Collected data:

================================

(* ===== verification/Service.v ===== *)
(** * The whole application: routing a request to its view

    Flask dispatches a request by its path and method through the URL
    map that the [@app.route] decorators of src/Backend/app.py build.
    Each [rule_*] below is one decorator: its path pattern and its
    methods.  Werkzeug's matching is modelled as the application sees
    it: a static rule matches its path exactly (no trailing slash is
    added, the rules having none); [<path:fn>] matches any non-empty
    remainder that does not start with a slash; a [GET] rule also
    answers [HEAD]; [OPTIONS] is answered automatically for every rule.
    A path no rule matches goes to the JSON [errorhandler(404)]; a
    method the matched rule does not allow gets Werkzeug's own 405 page,
    for which no handler is registered.  [app] is the application's
    answer to one request: a JSON response of a view or a handler, or
    one of Werkzeug's default pages.  Rules do not overlap, so the order
    in which they are tried does not matter. *)
From S2P Require Import Prelude PyStr Json Clock Loads Request Store Features Detector Decoy Handlers Alerts Routes.
From Stdlib Require Import Ascii String.

Open Scope string_scope.

(** ** Views and rules *)

Inductive View :=
| VRoot | VStatus | VTables | VDownload (fn : string) | VAlerts
| VLogin | VQuery | VBlock | VDecoy | VExport.

Record Rule := mkRule {
  rule_match : string -> option View;
  rule_methods : list string
}.

Definition static_rule (p : string) (v : View) (methods : list string) : Rule :=
  mkRule (fun path => if String.eqb path p then Some v else None) methods.

(** The [path] converter: a non-empty remainder not starting with [/]. *)
Definition path_arg (s : string) : option string :=
  match s with
  | String c _ => if Ascii.eqb c "/" then None else Some s
  | EmptyString => None
  end.

Definition rule_root : Rule := static_rule "/" VRoot ["GET"].
Definition rule_status : Rule := static_rule "/api/status" VStatus ["GET"].
Definition rule_tables : Rule := static_rule "/api/tables" VTables ["GET"].
Definition rule_download : Rule :=
  mkRule (fun path => match strip_prefix "/download/" path with
                      | Some rest => option_map VDownload (path_arg rest)
                      | None => None
                      end) ["GET"].
Definition rule_alerts : Rule := static_rule "/api/alerts" VAlerts ["GET"].
Definition rule_login : Rule := static_rule "/api/login" VLogin ["POST"].
Definition rule_query : Rule := static_rule "/api/query" VQuery ["POST"].
Definition rule_block : Rule := static_rule "/api/actions/block" VBlock ["POST"].
Definition rule_decoy : Rule := static_rule "/api/decoy/generate" VDecoy ["POST"].
Definition rule_export : Rule := static_rule "/api/export_report" VExport ["GET"].

Definition url_map : list Rule :=
  [rule_root; rule_status; rule_tables; rule_download; rule_alerts;
   rule_login; rule_query; rule_block; rule_decoy; rule_export].

(** ** Matching *)

Inductive Dispatch :=
| DView (v : View)
| DNotFound
| DMethodNotAllowed
| DOptions.

Fixpoint match_path (rules : list Rule) (path : string) : option (View * list string) :=
  match rules with
  | [] => None
  | rl :: rules' =>
      match rule_match rl path with
      | Some v => Some (v, rule_methods rl)
      | None => match_path rules' path
      end
  end.

(** A [GET] rule also serves [HEAD]. *)
Definition method_allowed (methods : list string) (m : string) : bool :=
  existsb (String.eqb m) methods || (String.eqb m "HEAD" && existsb (String.eqb "GET") methods).

Definition route_of (method path : string) : Dispatch :=
  match match_path url_map path with
  | None => DNotFound
  | Some (v, methods) =>
      if String.eqb method "OPTIONS" then DOptions
      else if method_allowed methods method then DView v
      else DMethodNotAllowed
  end.

(** ** The application *)

(** What the client receives: a JSON response, or one of Werkzeug's
    default pages (the automatic [OPTIONS] answer, the HTML 405 page). *)
Inductive HttpOut :=
| JsonResp (resp : Response)
| DefaultPage (status : Z).

Section App.
Context {F : Type} `{Faker F} {M : Type} `{OutlierModel M}.
Variable model : option M.
(** [str(e)] of an exception, shown by [/api/status]. *)
Variable exc_text : PyExc -> string.
(** [datetime.fromisoformat], read by the export. *)
Variable fromisoformat : string -> option Z.

Local Notation W := (World F).

Definition view_handler (v : View) (r : Request) : PyM W Response :=
  match v with
  | VRoot => api_root
  | VStatus => api_status exc_text
  | VTables => api_tables r
  | VDownload fn => download_fn fn
  | VAlerts => api_alerts r
  | VLogin => api_login model r
  | VQuery => api_query model r
  | VBlock => api_block r
  | VDecoy => api_decoy_generate
  | VExport => api_export_report fromisoformat r
  end.

Definition app (r : Request) (w : W) : HttpOut * W :=
  match route_of (req_method r) (req_path r) with
  | DView v => let '(resp, w') := flask_dispatch (view_handler v r) w in (JsonResp resp, w')
  | DNotFound => (JsonResp resp_not_found, w)
  | DMethodNotAllowed => (DefaultPage 405%Z, w)
  | DOptions => (DefaultPage 200%Z, w)
  end.
End App.

(** [int(os.environ.get('PORT', 5000))] of lines 549-550: a [PORT]
    that is not an integer stops the process with [ValueError]. *)
Definition server_port (env_port : option string) : res Z :=
  match env_port with
  | None => Ok 5000%Z
  | Some s => match py_int s with Some p => Ok p | None => Raise ValueError end
  end.

(** ** The shape of a response *)

Definition status_codes : list Z := [200; 400; 401; 403; 404; 500]%Z.

(** [jsonify] of a dict with distinct keys, or of a list. *)
Definition body_typed (j : json) : bool :=
  match j with
  | JObj kv => bool_decide (NoDup (map fst kv))
  | JArr _ => true
  | _ => false
  end.

Definition resp_typed (resp : Response) : bool :=
  bool_decide (resp.1 ∈ status_codes) && body_typed resp.2.

(** [errorhandler(403)] (lines 537-544); no view calls [abort(403)]. *)
Definition resp_forbidden : Response :=
  (403%Z, JObj [("status", JStr "error"); ("error", JStr "Forbidden");
                ("message", JStr "Access denied. Your IP may be blocked.")]).

(** The body of the 403 handler: an ["error"] field ["Forbidden"]. *)
Definition forbidden_body (j : json) : bool :=
  match j with
  | JObj kv => match obj_get "error" kv with Some (JStr e) => String.eqb e "Forbidden" | _ => false end
  | _ => false
  end.

(** A typed answer that is not the 403 handler's. *)
Definition answer_ok (resp : Response) : bool :=
  resp_typed resp && negb (Z.eqb resp.1 403 && forbidden_body resp.2).

(** A handler all of whose answers are typed and none the 403 handler's. *)
Definition typed_handler {S} (h : PyM S Response) : Prop :=
  forall s, match (h s).1 with Ok resp => answer_ok resp = true | Raise _ => True end.

(** ** Lemmas *)

Lemma typed_dispatch {F} (h : PyM (World F) Response) (s : World F) :
  typed_handler h -> answer_ok (flask_dispatch h s).1 = true.
Proof.
  intros Hh. specialize (Hh s). unfold flask_dispatch.
  destruct (h s) as [[resp|e] s']; [exact Hh | reflexivity].
Qed.

Lemma answer_ok_spec (o : HttpOut) :
  match o with JsonResp resp => answer_ok resp = true | DefaultPage c => c = 405%Z \/ c = 200%Z end ->
  match o with
  | JsonResp resp => resp_typed resp = true /\ resp <> resp_forbidden
  | DefaultPage c => c = 405%Z \/ c = 200%Z
  end.
Proof.
  destruct o as [resp|c]; [|auto]. unfold answer_ok. intros Ha.
  apply andb_prop in Ha as [Ht Hf]. split; [exact Ht|]. intros ->. discriminate Hf.
Qed.

(** Prove a handler typed by running it on every branch. *)
Ltac typed_tac :=
  intros ?; pym_unfold; repeat (case_match; simplify_eq/=); try exact I; vm_compute; reflexivity.

Section Typing.
Context {F : Type} `{Faker F} {M : Type} `{OutlierModel M}.
Variable model : option M.
Variable exc_text : PyExc -> string.
Variable fromisoformat : string -> option Z.

Lemma api_login_typed (r : Request) : typed_handler (api_login (F:=F) model r).
Proof. unfold api_login, login_row, log_request, deceive, draw_name, run_gen_credentials_zip. typed_tac. Qed.

Lemma api_query_typed (r : Request) : typed_handler (api_query (F:=F) model r).
Proof.
  unfold api_query, query_outcome, query_rows, log_request, deceive, draw_name, run_gen_credentials_zip.
  typed_tac.
Qed.

Lemma api_block_typed (r : Request) : typed_handler (api_block (F:=F) r).
Proof. unfold api_block, block_ip. typed_tac. Qed.

Lemma api_decoy_generate_typed : typed_handler (api_decoy_generate (F:=F)).
Proof.
  unfold api_decoy_generate, run_gen_employees_csv, run_gen_projects_csv, run_gen_credentials_zip.
  typed_tac.
Qed.

Lemma api_alerts_typed (r : Request) : typed_handler (api_alerts (F:=F) r).
Proof. unfold api_alerts. typed_tac. Qed.

Lemma api_root_typed : typed_handler (api_root (F:=F)).
Proof. unfold api_root. typed_tac. Qed.

Lemma api_status_typed : typed_handler (api_status (F:=F) exc_text).
Proof. unfold api_status. typed_tac. Qed.

Lemma api_tables_typed (r : Request) : typed_handler (api_tables (F:=F) r).
Proof. unfold api_tables. typed_tac. Qed.

Lemma download_fn_typed (fn : string) : typed_handler (download_fn (F:=F) fn).
Proof. unfold download_fn. typed_tac. Qed.

Lemma api_export_report_typed (r : Request) : typed_handler (api_export_report (F:=F) fromisoformat r).
Proof. unfold api_export_report, st_put. typed_tac. Qed.
End Typing.

Lemma view_handler_typed {F : Type} `{Faker F} {M : Type} `{OutlierModel M}
    (model : option M) (exc_text : PyExc -> string) (fromisoformat : string -> option Z) (v : View) (r : Request) :
  typed_handler (view_handler (F:=F) model exc_text fromisoformat v r).
Proof.
  destruct v; simpl.
  - apply api_root_typed.
  - apply api_status_typed.
  - apply api_tables_typed.
  - apply download_fn_typed.
  - apply api_alerts_typed.
  - apply api_login_typed.
  - apply api_query_typed.
  - apply api_block_typed.
  - apply api_decoy_generate_typed.
  - apply api_export_report_typed.
Qed.

Lemma strip_prefix_app (p s : string) : strip_prefix p (p ++ s) = Some s.
Proof.
  induction p as [|c p IH]; str_simpl; [reflexivity|]. simpl. rewrite Ascii.eqb_refl. exact IH.
Qed.

(** [GET /download/<fn>] reaches [download_fn fn] when the path
    converter accepts [fn], and the 404 handler otherwise. *)
Lemma route_download (fn : string) :
  route_of "GET" ("/download/" ++ fn) =
    match path_arg fn with Some _ => DView (VDownload fn) | None => DNotFound end.
Proof.
  unfold route_of. str_simpl. cbn - [strip_prefix path_arg].
  replace (strip_prefix _ _) with (Some fn) by (symmetry; apply (strip_prefix_app "/download/" fn)).
  destruct (path_arg fn) as [a|] eqn:Hp; [|reflexivity].
  simpl. f_equal. f_equal. destruct fn as [|c fn']; [discriminate|]. simpl in Hp.
  destruct (Ascii.eqb c "/"); congruence.
Qed.

(** ** Properties *)

Section ServiceProperties.
Context {F : Type} `{Faker F} {M : Type} `{OutlierModel M}.

(** C10: every answer of the application has the type the clients expect:
    a JSON response whose status is one of 200, 400, 401, 403, 404 and
    500 and whose body is a list or a dict with distinct keys, whatever
    the request, the model and the state of the store and the disk, and
    never the body of the [errorhandler(403)], which no view reaches;
    the only other answers are Werkzeug's own pages, the automatic
    [OPTIONS] answer (200) and the HTML 405 page for a method a route
    does not allow. *)
Theorem app_responses_typed (model : option M) (exc_text : PyExc -> string) (fromisoformat : string -> option Z) (r : Request) (w : World F) :
  match (app model exc_text fromisoformat r w).1 with
  | JsonResp resp => resp_typed resp = true /\ resp <> resp_forbidden
  | DefaultPage c => c = 405%Z \/ c = 200%Z
  end.
Proof.
  apply answer_ok_spec. unfold app.
  destruct (route_of (req_method r) (req_path r)) as [v| | |]; simpl; auto.
  pose proof (typed_dispatch (view_handler model exc_text fromisoformat v r) w (view_handler_typed model exc_text fromisoformat v r)) as Ht.
  destruct (flask_dispatch (view_handler model exc_text fromisoformat v r) w). exact Ht.
Qed.
End ServiceProperties.

Section DownloadProperties.
Context {F : Type} `{Faker F} {M : Type} `{OutlierModel M}.

(** Through the router, no URL under [/download/] reaches a file
    outside the decoy directory: [GET /download/<fn>], whatever [fn]
    holds ([..], slashes, an empty name), is answered by the JSON 404,
    by the 500 of a directory, or with an existing file [DECOY_DIR/b]
    whose name [b] holds no separator and is not [.] or [..]; the world
    is unchanged. *)
Theorem app_download_confined (model : option M) (exc_text : PyExc -> string) (fromisoformat : string -> option Z)
    (r : Request) (fn : string) (w : World F) :
  req_method r = "GET" -> req_path r = "/download/" ++ fn ->
  (app model exc_text fromisoformat r w).2 = w /\
  ((app model exc_text fromisoformat r w).1 = JsonResp resp_not_found \/
   (app model exc_text fromisoformat r w).1 = JsonResp resp_internal_error \/
   exists b, (app model exc_text fromisoformat r w).1 = JsonResp (resp_file (path_join (fs_decoy_dir (w_fs w)) b)) /\
             no_slash b /\ dir_name b = false /\
             path_join (fs_decoy_dir (w_fs w)) b ∈ dom (fs_files (w_fs w))).
Proof.
  intros Hm Hp. unfold app. rewrite Hm, Hp, route_download.
  destruct (path_arg fn); [|simpl; auto]. simpl.
  destruct (flask_dispatch (download_fn fn) w) as [resp w'] eqn:E.
  destruct (download_fn_confined fn w resp w' E) as [-> Hr]. simpl. split; [reflexivity|].
  destruct Hr as [-> | [-> | [b Hb]]]; auto. right; right. exists b. destruct Hb as (-> & Hb). split; [reflexivity | exact Hb].
Qed.
End DownloadProperties.

(** ** Witnesses *)

Lemma app_download_confined_witness :
  let r := mkRequest (Some "203.0.113.7") [] "/download/../../etc/passwd" "GET"
                     "http://honeypot.local/" false None (Some []) "" [] in
  req_method r = "GET" /\ req_path r = "/download/" ++ "../../etc/passwd" /\
  (app witness_model (fun _ => "error") (fun _ => None) r witness_world).2 = witness_world /\
  ((app witness_model (fun _ => "error") (fun _ => None) r witness_world).1 = JsonResp resp_not_found \/
   (app witness_model (fun _ => "error") (fun _ => None) r witness_world).1 = JsonResp resp_internal_error \/
   exists b, (app witness_model (fun _ => "error") (fun _ => None) r witness_world).1 =
               JsonResp (resp_file (path_join (fs_decoy_dir (w_fs witness_world)) b)) /\
             no_slash b /\ dir_name b = false /\
             path_join (fs_decoy_dir (w_fs witness_world)) b ∈ dom (fs_files (w_fs witness_world))).
Proof.
  intros r.
  assert (Hm : req_method r = "GET") by reflexivity.
  assert (Hp : req_path r = "/download/" ++ "../../etc/passwd") by reflexivity.
  split; [exact Hm|]. split; [exact Hp|].
  exact (app_download_confined witness_model (fun _ => "error") (fun _ => None) r "../../etc/passwd" witness_world Hm Hp).
Defined.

================================

The problem:
Set down, exactly as they appear above, all lines from the one that has "- apply api_block_typed." down to the one that has "converter accepts [fn], and", including those two and no others.

Output below:
  - apply api_block_typed.
  - apply api_decoy_generate_typed.
  - apply api_export_report_typed.
Qed.

Lemma strip_prefix_app (p s : string) : strip_prefix p (p ++ s) = Some s.
Proof.
  induction p as [|c p IH]; str_simpl; [reflexivity|]. simpl. rewrite Ascii.eqb_refl. exact IH.
Qed.

(** [GET /download/<fn>] reaches [download_fn fn] when the path
    converter accepts [fn], and the 404 handler otherwise. *)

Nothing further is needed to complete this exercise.